A pile of cookies with m & m's on top.

What to Serve with Flourless M&M Cookies

These cookies pair well with a variety of other holiday or everyday treats. Serve them alongside spiced gingerbread cookies, soft maple sugar cookies, or chocolate crinkle cookies for a diverse cookie platter. They also go well with cold milk, hot cocoa, or a simple cup of coffee for an afternoon snack.

Flourless M&M Cookies

A chewy flourless cookie made with almond butter, almond flour, and brown sugar, studded with M&Ms and finished with flaky sea salt.

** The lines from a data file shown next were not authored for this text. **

(* ===== verification/IsolationProps.v ===== *)
(** Properties of the isolation policy: what the screening of Kubernetes
    candidates guarantees, what an eligible policy promises, and that a pod can
    neither degrade the bridge nor open a destination that did not accept it. *)

From S2P Require Import Prelude RustStr Net BTree Isolation.

(** ** Screening *)

Definition docker_of (cs : list IsolationCandidate) : list IsolationCandidate :=
  List.filter is_docker cs.
Definition pods_of (cs : list IsolationCandidate) : list IsolationCandidate :=
  List.filter (fun c => negb (is_docker c)) cs.
Definition remaining_pods (cs : list IsolationCandidate) : list IsolationCandidate :=
  List.filter (fun pod =>
    match docker_conflict (docker_of cs) pod with Some _ => false | None => true end) (pods_of cs).
Definition kept_pods (cs : list IsolationCandidate) : list IsolationCandidate :=
  List.filter (fun pod => negb (pod_duplicated (remaining_pods cs) pod)) (remaining_pods cs).
Definition screened (cs : list IsolationCandidate) : list IsolationCandidate :=
  (screen_kubernetes_candidates cs).1.

Lemma screened_perm cs : screened cs ≡ₚ docker_of cs ++ kept_pods cs.
Proof.
  unfold screened, screen_kubernetes_candidates, kept_pods, remaining_pods.
  fold (docker_of cs) (pods_of cs). destruct (pods_of cs) as [|p ps] eqn:E; cbn [length Nat.eqb fst].
  - cbn. by rewrite app_nil_r.
  - apply sort_by_perm.
Qed.

Lemma screened_docker_only cs : pods_of cs = [] -> screened cs = docker_of cs.
Proof.
  intros E. unfold screened, screen_kubernetes_candidates.
  fold (docker_of cs) (pods_of cs). by rewrite E.
Qed.

Lemma docker_of_idemp cs : docker_of (docker_of cs) = docker_of cs.
Proof.
  unfold docker_of. induction cs as [|c cs IH]; [done|]; cbn.
  destruct (is_docker c) eqn:E; cbn; [by rewrite E, IH|done].
Qed.

Lemma pods_of_docker_of cs : pods_of (docker_of cs) = [].
Proof.
  unfold docker_of, pods_of. induction cs as [|c cs IH]; [done|]; cbn.
  destruct (is_docker c) eqn:E; cbn; [by rewrite E, IH|done].
Qed.

Lemma screened_docker_of cs : screened (docker_of cs) = docker_of cs.
Proof. rewrite screened_docker_only; [apply docker_of_idemp | apply pods_of_docker_of]. Qed.

Lemma more_than_one_count `{Countable K} (l : list K) k :
  more_than_one (count_claims l !! k) = (1 <? occurrences k l)%nat.
Proof.
  rewrite count_claims_lookup. unfold more_than_one, positive_count.
  by destruct (Nat.eqb_spec (occurrences k l) 0) as [->|].
Qed.

Definition ip_key (c : IsolationCandidate) : option N := Some c.(cd_ipv4_address).

Lemma omap_ip_key (cs : list IsolationCandidate) : omap ip_key cs = cd_ipv4_address <$> cs.
Proof. induction cs as [|c cs IH]; [done|]. rewrite omap_cons_eq, IH. done. Qed.

Lemma pod_duplicated_false (R : list IsolationCandidate) c :
  pod_duplicated R c = false <->
  (occurrences c.(cd_ipv4_address) (omap ip_key R) <= 1)%nat /\
  (forall m, mac_of c = Some m -> occurrences m (omap mac_of R) <= 1)%nat /\
  (forall i, c.(cd_isolation_id) = Some i -> occurrences i (omap cd_isolation_id R) <= 1)%nat.
Proof.
  unfold pod_duplicated. rewrite !orb_false_iff, more_than_one_count, Nat.ltb_ge, omap_ip_key.
  destruct (mac_of c), (cd_isolation_id c); rewrite ?more_than_one_count, ?Nat.ltb_ge;
    naive_solver.
Qed.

By: Linley Hanson | Prep: 15 mins | Cook: 13 mins | Total: 28 mins | Servings: 12

Ingredients

Wet

  • 2/3 cup light brown sugar, packed (or coconut sugar as an option)
  • 1/2 cup drippy, all-natural almond butter (or cashew butter)
  • 1 large egg
  • 1 teaspoon vanilla extract
  • 1 tablespoon melted coconut oil

Dry

  • 1/2 cup finely ground blanched almond flour
  • 2 tablespoons coconut flour
  • 1 teaspoon baking soda
  • 1/2 cup plain M&Ms, plus extra for topping
  • Coarse sea salt, for topping

Instructions

  1. Preheat the oven to 350ºF (175ºC) and line a baking sheet with parchment paper. Set aside.
  2. In a mixing bowl, combine the brown sugar, almond butter, and vanilla until smooth. Add the egg and mix thoroughly until incorporated.
  3. Add the almond flour, coconut flour, and baking soda to the wet mixture. Stir until no white streaks remain. Add the melted coconut oil and mix again. The dough should resemble standard cookie dough. If it’s too dry, add 1 tablespoon more melted coconut oil; if too wet, add 1–2 tablespoons almond flour.
  4. Use a 1.5-tablespoon cookie scoop to portion the dough. Roll each portion into a ball, slightly flatten, and place on the prepared baking sheet. Leave enough space for spreading — about 8 cookies per sheet is a good guideline.
  5. Press a few extra M&Ms into the tops of the cookies and finish with a light sprinkle of coarse sea salt.
  6. Bake at 350ºF for 10–13 minutes, or until the edges begin to turn golden brown. Remove from the oven and let the cookies rest on the hot baking sheet for 5 minutes so they set.
  7. Transfer cookies to a cooling rack and let cool completely, at least one hour, before stacking or storing. Cooling allows the cookies to firm up and reach the right chewy texture.

Tips & Notes

  • Baking at high altitude may change bake times slightly.
  • Peanut butter will work as a swap for almond butter, but flavor will differ.
  • If you use coconut sugar, expect to possibly need a bit more melted coconut oil because coconut sugar tends to absorb more fat.
  • If dough spreads too much while baking, chill for 15–20 minutes before baking.
  • The texture is chewier if you use only M&Ms (without added coconut flour) but will spread more, so adjust spacing on the pan accordingly.

Nutrition

Calories: 201 kcal, Carbohydrates: 22 g, Protein: 4 g, Fat: 12 g, Fiber: 2 g, Sugar: 18 g

Nutrition information is automatically calculated and should be used as an approximation.